BEGIN DATASET EXCERPTS
(* ===== verification/Linearizability.v ===== *)
(** * Concurrent calls (kernel/src/sync/spinlock.rs with objects/table.rs, ipc/endpoint.rs)

    The object table and the message manager are statics that any number of processors
    call.  Every operation of theirs either returns before it takes the lock or runs
    under it.  Here clients make such calls in any interleaving, and an operation under
    the lock is not one step: it may be cut into accesses to the data at any point
    where the code is a sequence of two parts, and other clients run in between.  The
    result is linearizability: the answers are those of the same calls made one after
    the other, in an order that respects each client's and the real time. *)

From S2P Require Import Prelude SpinLock SlotTable Objects Ipc.
Local Open Scope Z_scope.

(** Equality of computations, state by state. *)
Definition same {S A} (f g : M S A) : Prop := ∀ s, f s = g s.
Definition returns {S A} (f : M S A) (a : A) : Prop := ∀ s, f s = Done (a, s).

(** An operation that returns before it takes the lock, or runs under it. *)
Definition lock_shaped {T R} (f : M (SpinLock T) R) : Prop := (∃ r, returns f r) ∨ (∃ m, same f (with_lock m)).

(** What the operations [code] of an object behind a lock promise for the calls [ok]
    and the states [Φ]: the shape, and that a call made alone succeeds. *)
Class LockedObject {T R Op} (code : Op → M (SpinLock T) R) (Φ : T → Prop) (ok : Op → Prop) : Prop := {
  lo_shape op : ok op → lock_shaped (code op);
  lo_safe op d : ok op → Φ d → ∃ r d', code op (mkSpinLock false d) = Done (r, mkSpinLock false d') ∧ Φ d';
}.

Section clients.
Context {T R Op : Type} (code : Op → M (SpinLock T) R).

(** A client is between calls, or holds the guard with [rest] of the operation still to
    run, or has panicked. *)
Inductive phase := Idle | Critical (rest : M T R) | Crashed.
Record client := mkClient { calls : list Op; phase_of : phase; answers : list R }.
(** The history is ghost state: the calls that have returned, in order. *)
Record world := mkWorld { shared : SpinLock T; clients : list client; history : list (nat * (Op * R)) }.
END DATASET EXCERPTS
• **WHAT TO PRODUCE**
Copy the entries word for word. Leave nothing out.

• **COMPLETED TASK**
(* ===== verification/Linearizability.v ===== *)
(** * Concurrent calls (kernel/src/sync/spinlock.rs with objects/table.rs, ipc/endpoint.rs)

    The object table and the message manager are statics that any number of processors
    call.  Every operation of theirs either returns before it takes the lock or runs
    under it.  Here clients make such calls in any interleaving, and an operation under
    the lock is not one step: it may be cut into accesses to the data at any point
    where the code is a sequence of two parts, and other clients run in between.  The
    result is linearizability: the answers are those of the same calls made one after
    the other, in an order that respects each client's and the real time. *)

From S2P Require Import Prelude SpinLock SlotTable Objects Ipc.
Local Open Scope Z_scope.

(** Equality of computations, state by state. *)
Definition same {S A} (f g : M S A) : Prop := ∀ s, f s = g s.
Definition returns {S A} (f : M S A) (a : A) : Prop := ∀ s, f s = Done (a, s).

(** An operation that returns before it takes the lock, or runs under it. *)
Definition lock_shaped {T R} (f : M (SpinLock T) R) : Prop := (∃ r, returns f r) ∨ (∃ m, same f (with_lock m)).

(** What the operations [code] of an object behind a lock promise for the calls [ok]
    and the states [Φ]: the shape, and that a call made alone succeeds. *)
Class LockedObject {T R Op} (code : Op → M (SpinLock T) R) (Φ : T → Prop) (ok : Op → Prop) : Prop := {
  lo_shape op : ok op → lock_shaped (code op);
  lo_safe op d : ok op → Φ d → ∃ r d', code op (mkSpinLock false d) = Done (r, mkSpinLock false d') ∧ Φ d';
}.

Section clients.
Context {T R Op : Type} (code : Op → M (SpinLock T) R).

(** A client is between calls, or holds the guard with [rest] of the operation still to
    run, or has panicked. *)
Inductive phase := Idle | Critical (rest : M T R) | Crashed.
Record client := mkClient { calls : list Op; phase_of : phase; answers : list R }.
(** The history is ghost state: the calls that have returned, in order. *)
Record world := mkWorld { shared : SpinLock T; clients : list client; history : list (nat * (Op * R)) }.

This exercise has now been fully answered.